Pour François Hollande, sa volonté d’occuper le pouvoir la rend beaucoup plus redoutable que ne l’était son père. Pour le reste, les deux partagent « la même politique, la même philosophie, la même idéologie », à quelques points de détail près : « Le Pen père était obsédé par les juifs, Marine Le Pen est obsédée par les musulmans. Le Pen père était contre l’immigration, Marine Le Pen est contre la francisation, les gens qui accèdent à la nationalité, le métissage… Elle va s’en prendre aux nationaux, pas aux immigrés. Elle ne pense pas à chasser les immigrés. Elle pense à redonner une clarification à ce que veut dire être français. »

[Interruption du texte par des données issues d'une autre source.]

(** * Proposal generator (proposta.py): parameter derivation, financial
      figures, chart geometry, currency formatting and the webhook driver.

    The numeric code of [proposta.py] is embedded once, over an interface
    [PyFloat] of the operations Python applies to its [float] values, and
    read at two number systems:

    - [float] (IEEE 754 binary64, round to nearest even), the numbers
      the program really computes with;
    - [Qc] (canonical rationals), the exact arithmetic the binary64 results
      approximate.

    Strings are [string]s whose characters are read as the code points
    0..255 (Latin-1). *)

From Stdlib Require Import ZArith QArith Qcanon Floats Bool List String Ascii Lia.
Import ListNotations.

Local Open Scope Z_scope.

(** ** Exceptions and results *)

Inductive exn_kind :=
| ValueError | TypeError | OverflowError | IndexError | OSError | KeyError
| PlainException.

(** An exception object: its class and [str(e)]. *)
Record exn := MkExn { exn_class : exn_kind; exn_str : string }.

Inductive result (A : Type) :=
| Ok (a : A)
| Raise (e : exn).
Arguments Ok {A} a.
Arguments Raise {A} e.

Definition rbind {A B} (r : result A) (k : A -> result B) : result B :=
  match r with
  | Ok a => k a
  | Raise e => Raise e
  end.

Declare Scope py_scope.
Delimit Scope py_scope with py.
Notation "x <- c ;; k" := (rbind c (fun x => k))
  (at level 61, c at next level, right associativity) : py_scope.
Notation "' pat <- c ;; k" := (rbind c (fun x => match x with pat => k end))
  (at level 61, pat pattern, c at next level, right associativity) : py_scope.

(** ** Integer helpers shared by both number systems *)

(** [n / d] rounded to the nearest integer, ties to the even one: what
    Python's [round(x)] returns for a finite [x = n / d]. *)
Definition Z_round_half_even (n : Z) (d : positive) : Z :=
  let q := n / Zpos d in
  let r := n mod Zpos d in
  match 2 * r ?= Zpos d with
  | Lt => q
  | Gt => q + 1
  | Eq => if Z.even q then q else q + 1
  end.

(** Smallest integer not below [n / d]. *)
Definition Z_ceil (n : Z) (d : positive) : Z := - ((- n) / Zpos d).

(** [n / d] truncated towards zero, Python's [int(x)]. *)
Definition Z_trunc (n : Z) (d : positive) : Z := Z.quot n (Zpos d).

Definition pow10 (k : nat) : positive := Z.to_pos (10 ^ Z.of_nat k).

(** ** The operations on Python floats used by the program *)

Class PyFloat (F : Type) := {
  fadd : F -> F -> F;
  fsub : F -> F -> F;
  fmul : F -> F -> F;
  fdiv : F -> F -> F;            (* only ever applied to a non-zero constant divisor *)
  fleb : F -> F -> bool;         (* x <= y *)
  fltb : F -> F -> bool;         (* x < y  *)
  feqb : F -> F -> bool;         (* x == y *)
  dec : Z -> nat -> F;           (* the literal  m * 10^-k  *)
  float_of_int : Z -> result F;  (* float(n) for a Python int *)
  py_round : F -> result Z;      (* round(x) *)
  py_int : F -> result Z;        (* int(x) *)
  np_ceil : F -> F               (* numpy.ceil(x) *)
}.

Declare Scope pyfloat_scope.
Delimit Scope pyfloat_scope with pf.
Infix "+" := fadd : pyfloat_scope.
Infix "-" := fsub : pyfloat_scope.
Infix "*" := fmul : pyfloat_scope.
Infix "/" := fdiv : pyfloat_scope.
Infix "<=?" := fleb : pyfloat_scope.
Infix "<?" := fltb : pyfloat_scope.
Infix "==?" := feqb (at level 70) : pyfloat_scope.
Notation "x >? y" := (fltb y x) : pyfloat_scope.

(** *** Exact rationals *)

Definition Qc_of_Z (z : Z) : Qc := Q2Qc (inject_Z z).
Definition IntersectLabelSets (lhs rhs : LabelSet) : LabelSet :=
  concat ((λ cur, if labelValuesEqual lhs rhs cur then sliceL lhs cur else []) <$> join_cursors lhs rhs).

Definition SubtractLabelSet (lhs rhs : LabelSet) : LabelSet :=
  concat ((λ cur, if negb (labelValuesEqual lhs rhs cur) then sliceL lhs cur else []) <$> join_cursors lhs rhs).

(** ** Selectors *)

Record LabelSelector := mkSelector { Include : LabelSet; Exclude : LabelSet }.

Definition LabelSelector_Validate (m : LabelSelector) : option ValidationError :=
  ExtendContext (LabelSet_Validate (Include m)) "Include"
  elif ExtendContext (LabelSet_Validate (Exclude m)) "Exclude".

(** Whether a value of [a] is present in [b]; both are in order. *)
Fixpoint match_values (fuel : nat) (a b : list Label) : bool :=
  match fuel with
  | O => false
  | S fuel =>
      match a, b with
      | x :: a', y :: b' =>
          if String.eqb (l_Value x) "" || String.eqb (l_Value x) (l_Value y) then true
          else if String.ltb (l_Value x) (l_Value y) then match_values fuel a' b
          else match_values fuel a b'
      | _, _ => false
      end
  end.

Fixpoint match_cursors (sel set : list Label) (reqAll : bool) (cs : list labelJoinCursor) : bool :=
  match cs with
  | [] => reqAll
  | cur :: cs =>
      if lBeg cur =? lEnd cur then match_cursors sel set reqAll cs
      else
        let a := sliceL sel cur in
        let b := sliceR set cur in
        let matched := match_values (length a + length b) a b in
        if negb reqAll && matched then true
        else if reqAll && negb matched then false
        else match_cursors sel set reqAll cs
  end.

Definition matchSelector (sel set : list Label) (reqAll : bool) : bool :=
  match_cursors sel set reqAll (join_cursors sel set).

Definition Matches (m : LabelSelector) (s : LabelSet) : bool :=
  if matchSelector (Exclude m) s false then false
  else if negb (matchSelector (Include m) s true) then false
  else true.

En résumé, « Marine Le Pen, c’est Bruno Mégret » assène-t-il. Pour lui, la dirigeante du FN a repris, avec succès, la stratégie de « normalisation » de l’ancien numéro 2 du parti. Au passage, il oublie que le très droitier Mégret n’aurait jamais enrôlé le chevènementiste autoproclamé Florian Philippot. Or, pour Hollande, la gauchisation du discours de l’eurodéputé est une des clés de son succès : « Là ou Le Pen arrive à marquer des points, c’est qu’elle, à la différence de son père, ne laisse pas penser qu’elle va détruire le modèle social. »

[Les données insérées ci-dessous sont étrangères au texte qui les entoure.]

(* ===== verification/JournalSpec.v ===== *)
(** * Journal specifications and their trees
    (src/v2/pkg/protocol/journal_spec_extensions.go, fragment_store.go,
     src/v2/pkg/protocol/journalspace/node.go)

    A [JournalSpec] is validated, combined with others field by field, and arranged
    by tooling in a tree of [Node]s, whose directories hold what their children share. *)
From S2P Require Import Prelude Protocol Labels.
From Stdlib Require Import Ascii.
Local Open Scope Z_scope.

(** ** Fragment stores *)

Definition FragmentStore_parse `{UrlParser} (fs : string) : URL + option ValidationError :=
  match url_Parse fs with
  | inr err => inr (NewValidationError err)
  | inl url =>
      let bad_path := match rev (String.list_ascii_of_string (url_Path url)) with
                      | [] => true
                      | c :: _ => negb (Ascii.eqb c "/"%char)
                      end in
      let err :=
        failIf (negb (url_IsAbs url)) "not absolute (%s)"
        elif (if String.eqb (url_Scheme url) "s3" || String.eqb (url_Scheme url) "gs"
              then failIf (String.eqb (url_Host url) "") "missing bucket (%s)"
              else if String.eqb (url_Scheme url) "file"
              then failIf (negb (String.eqb (url_Host url) "")) "file scheme cannot have host (%s)"
              else NewValidationError "invalid scheme (%s)")
        elif failIf bad_path "path component doesn't end in '/' (%s)" in
      match err with None => inl url | Some _ => inr err end
  end.

Definition FragmentStore_Validate `{UrlParser} (fs : string) : option ValidationError :=
  match FragmentStore_parse fs with inl _ => None | inr err => err end.

Definition FragmentStore_URL `{UrlParser} (fs : string) : outcome URL :=
  match FragmentStore_parse fs with
  | inl url => Ret url
  | inr _ => Panic "URL of an invalid FragmentStore"
  end.

(** [nil] and empty slices of stores are distinguished. *)
Abbreviation Stores_t := (option (list string)).

Definition fragmentStoresEq (a b : Stores_t) : bool := bool_decide (default [] a = default [] b).

(** ** Specifications *)

Record JournalSpec_Fragment := mkSpecFragment {
  Length : Z;
  sf_CompressionCodec : CompressionCodec;
  Stores : Stores_t;
  RefreshInterval : Z;     (* nanoseconds, as time.Duration *)
  Retention : Z;
  FlushInterval : Z;
}.

Record JournalSpec := mkJournalSpec {
  js_Name : string;
  Replication : Z;
  js_LabelSet : LabelSet;
  js_Fragment : JournalSpec_Fragment;
  Flags : Z;
}.

#[global] Instance JournalSpec_Fragment_eq_dec : EqDecision JournalSpec_Fragment.
Proof. solve_decision. Defined.
#[global] Instance JournalSpec_eq_dec : EqDecision JournalSpec.
Proof. solve_decision. Defined.

Definition NOT_SPECIFIED : Z := 0.
Definition O_RDONLY : Z := 1.
Definition O_WRONLY : Z := 2.
Definition O_RDWR : Z := 4.

Definition Flag_Validate (x : Z) : option ValidationError :=
  failIf (negb ((x =? NOT_SPECIFIED) || (x =? O_WRONLY) || (x =? O_RDONLY) || (x =? O_RDWR)))
    "invalid combination (%s)".

Definition MayRead (x : Z) : bool := (x =? NOT_SPECIFIED) || (x =? O_RDONLY) || (x =? O_RDWR).
Definition MayWrite (x : Z) : bool := (x =? NOT_SPECIFIED) || (x =? O_WRONLY) || (x =? O_RDWR).

Definition second : Z := 1000000000.
Definition minRefreshInterval : Z := second.
Definition maxRefreshInterval : Z := 24 * 60 * 60 * second.
Definition minFlushInterval : Z := 10 * 60 * second.
Definition minFragmentLen : Z := Z.shiftl 1 10.
Definition maxFragmentLen : Z := Z.shiftl 1 34.
Definition maxJournalReplication : Z := 5.

Fixpoint validateStores `{UrlParser} (codec : CompressionCodec) (i : nat) (l : list string)
    : outcome (option ValidationError) :=
  match l with
  | [] => Ret None
  | store :: l =>
      match ExtendContext (FragmentStore_Validate store) ("Stores[" +:+ pretty i +:+ "]") with
      | Some e => Ret (Some e)
      | None =>
          let! url := FragmentStore_URL store in
          if Nat.eqb i 0 && String.eqb (url_Scheme url) "file" &&
             bool_decide (codec = Codec_GZIP_OFFLOAD_DECOMPRESSION)
          then Ret (NewValidationError "GZIP_OFFLOAD_DECOMPRESSION is incompatible with file:// stores (%s)")
          else validateStores codec (S i) l
      end
  end.
(** ** Difference *)

Lemma covered_drop_LOF journal b x o :
  CoverSet_inv journal b → x ≤ o →
  covered (drop (fst (LongestOverlappingFragment b x)) b) o ↔ covered b o.
Proof.
  intros Hinv Hxo. pose proof (LongestOverlapping_spec journal b x Hinv) as H.
  destruct (LongestOverlappingFragment b x) as [ind found]. destruct H as [Hind H]. simpl.
  rewrite <- (take_drop ind b) at 2. rewrite covered_app. split; [by right|].
  intros [(g & [i Hi]%list_elem_of_lookup & Hg)|?]; [|done]. pose proof (lookup_lt_Some _ _ _ Hi) as Hil.
  rewrite length_take in Hil. rewrite lookup_take_lt in Hi by lia.
  rewrite <- (list_lookup_total_correct _ _ _ Hi) in Hg. unfold in_frag in Hg. destruct found.
  - destruct H as (Hlt & [Hb He] & _). destruct (inv_le _ _ Hinv i ind) as [_ ?]; [lia|].
    exists (b !!! ind). split; [|unfold in_frag; lia].
    apply list_elem_of_lookup. exists 0%nat. rewrite lookup_drop, Nat.add_0_r. by apply lookup_total_some.
  - destruct H as [Hlo _]. specialize (Hlo i). lia.
Qed.

(** Entries [0..k] of a contiguous run cover from the first begin to the last end. *)
Lemma run_covered journal b k o :
  CoverSet_inv journal b → (k < length b)%nat →
  (∀ i, (i < k)%nat → Begin (b !!! (i + 1)%nat) ≤ End (b !!! i)) →
  Begin (b !!! 0%nat) ≤ o < End (b !!! k) → covered b o.
Proof.
  intros Hinv Hk Hrun Ho. apply covered_index. revert Hk Hrun Ho. induction k as [|k IH]; intros Hk Hrun Ho.
  - exists 0%nat. done.
  - destruct (decide (o < End (b !!! k))).
    + apply IH; [lia| |lia]. intros i Hi. apply Hrun. lia.
    + exists (S k). split; [done|]. specialize (Hrun k ltac:(lia)). rewrite Nat.add_1_r in Hrun.
      unfold in_frag. lia.
Qed.

Definition uncovered_part (f : LFragment) (b : CoverSet) : Prop := ∃ o, in_frag o f ∧ ¬ covered b o.

(** The test of [CoverSetDifference] after [b] was advanced to [a0.Begin]. *)
Lemma difference_test journal a0 b :
  CoverSet_inv journal b → Begin a0 < End a0 →
  ((0 < length b)%nat → Begin (b !!! 0%nat) ≤ Begin a0 → Begin a0 < End (b !!! 0%nat)) →
  (Nat.eqb (length b) (contiguous_run a0 b) || (Begin a0 <? Begin (b !!! 0%nat))
     || (End (b !!! contiguous_run a0 b) <? End a0)) = true
  ↔ uncovered_part a0 b.
Proof.
  intros Hinv Hlt H0. unfold contiguous_run. set (p := λ i, _).
  destruct (skip_while_spec (length b) (length b) p 0) as (Hr & Hr1 & Hr2); [lia..|].
  set (r := skip_while _ _ _ _) in *.
  assert (∀ i, p i = true ↔ ((i + 1 < length b)%nat ∧ End (b !!! i) < End a0) ∧
                            Begin (b !!! (i + 1)%nat) ≤ End (b !!! i)) as Hp.
  { intros i. unfold p. by rewrite !andb_true_iff, Nat.ltb_lt, Z.leb_le, Z.ltb_lt. }
  destruct (decide (length b = 0%nat)) as [Hz|Hz].
  { assert (r = 0%nat) as -> by lia. rewrite Hz. simpl. split; [|done]. intros _.
    exists (Begin a0). split; [unfold in_frag; lia|]. rewrite (nil_length_inv b) by done. apply covered_nil. }
  assert (r < length b)%nat as Hrl.
  { destruct (decide (r = 0%nat)) as [->|]; [lia|].
    specialize (Hr1 (r - 1)%nat ltac:(lia)). apply Hp in Hr1. lia. }
  assert ((length b =? r)%nat = false) as -> by (apply Nat.eqb_neq; lia). simpl.
  rewrite orb_true_iff, !Z.ltb_lt. split.
  - intros [Hlow|Hhigh].
    + exists (Begin a0). split; [unfold in_frag; lia|]. rewrite covered_index. intros (i & Hi & Ho & _).
      destruct (inv_le _ _ Hinv 0 i); lia.
    + destruct (decide (Begin (b !!! 0%nat) ≤ Begin a0)) as [Hb|Hb].
      2:{ exists (Begin a0). split; [unfold in_frag; lia|]. rewrite covered_index. intros (i & Hi & Ho & _).
          destruct (inv_le _ _ Hinv 0 i); lia. }
      specialize (H0 ltac:(lia) Hb). destruct (inv_le _ _ Hinv 0 r) as [_ ?]; [lia|].
      exists (End (b !!! r)). split; [unfold in_frag; lia|]. rewrite covered_index.
      intros (i & Hi & Ho1 & Ho2). destruct (decide (i ≤ r)%nat); [destruct (inv_le _ _ Hinv i r); lia|].
      specialize (Hr2 Hrl). assert (p r = true); [|congruence]. apply Hp. split; [lia|].
      destruct (inv_le _ _ Hinv (r + 1) i); lia.
  - intros (o & [Ho1 Ho2] & Hnc).
    destruct (decide (Begin a0 < Begin (b !!! 0%nat))); [by left|].
    destruct (decide (End (b !!! r) < End a0)); [by right|]. destruct Hnc.
    apply (run_covered journal b r); [done|done| |lia].
    intros i Hi. specialize (Hr1 i ltac:(lia)). apply Hp in Hr1. lia.
Qed.

Lemma CoverSetDifference_elem journal a b f :
  CoverSet_inv journal a → CoverSet_inv journal b →
  f ∈ CoverSetDifference a b ↔ f ∈ a ∧ uncovered_part f b.
Proof.
  revert b. induction a as [|a0 a IH]; intros b Ha Hb; [set_solver|]. cbn [CoverSetDifference].
  destruct Ha as [[Hs Hlt]%StronglySorted_inv [Hw0 Hw]%Forall_cons].
  pose proof (covered_drop_LOF journal b (Begin a0)) as Hdrop.
  pose proof (LongestOverlapping_spec journal b (Begin a0) Hb) as Hlof.
  destruct (LongestOverlappingFragment b (Begin a0)) as [k found]. cbn [fst] in *.
  set (b' := drop k b) in *.
  assert (CoverSet_inv journal b') as Hb' by (by apply inv_drop).
  assert (∀ g, Begin a0 ≤ Begin g → uncovered_part g b' ↔ uncovered_part g b) as Heq.
  { intros g Hg. split; intros (o & Ho & Hc); exists o; (split; [done|]); intros Hc'; apply Hc;
      apply (Hdrop o); try done; unfold in_frag in Ho; lia. }
  assert ((0 < length b')%nat → Begin (b' !!! 0%nat) ≤ Begin a0 → Begin a0 < End (b' !!! 0%nat)) as H0.
  { unfold b'. rewrite length_drop, lookup_total_drop, Nat.add_0_r. intros Hl Hle.
    destruct Hlof as [_ Hlof]. destruct found; [by apply Hlof|].
    destruct Hlof as [_ Hhi]. specialize (Hhi k). lia. }
  assert (f ∈ CoverSetDifference a b' ↔ f ∈ a ∧ uncovered_part f b) as IH'.
  { rewrite IH; [|by split|done]. split; intros [Hf Hu]; (split; [done|]);
      apply Heq in Hu; try done; rewrite Forall_forall in Hlt; destruct (Hlt _ Hf); lia. }
  pose proof (difference_test journal a0 b' Hb' ltac:(apply Hw0) H0) as Htest.
  rewrite Heq in Htest by lia.
  destruct (_ || _).
  - rewrite !elem_of_cons, IH'. assert (uncovered_part a0 b) by (by apply Htest). naive_solver.
  - rewrite elem_of_cons, IH'. split; [naive_solver|]. intros [[->|?] ?]; [|done].
    assert (false = true) by (by apply Htest). done.
Qed.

Au milieu de ces compliments, Hollande relève tout de même son talon d’Achille : « Là où elle est mal à l’aise, c’est sur les questions de politique étrangère, ce ne sont pas ses sujets. » Selon les journalistes du Monde, si Hollande est « intarissable » sur l’« anathème » Marine Le Pen, c’est « sans doute parce qu’au fond de lui il ressent cette hantise, qui le renvoie à sa propre impuissance : être celui qui aura permis au FN d’accéder au pouvoir ». Une analyse reflétant l’impression qui se dégage à la lecture des confidences présidentielles : celle d’écouter François Hollande confortablement installé dans le carré VIP de son propre naufrage.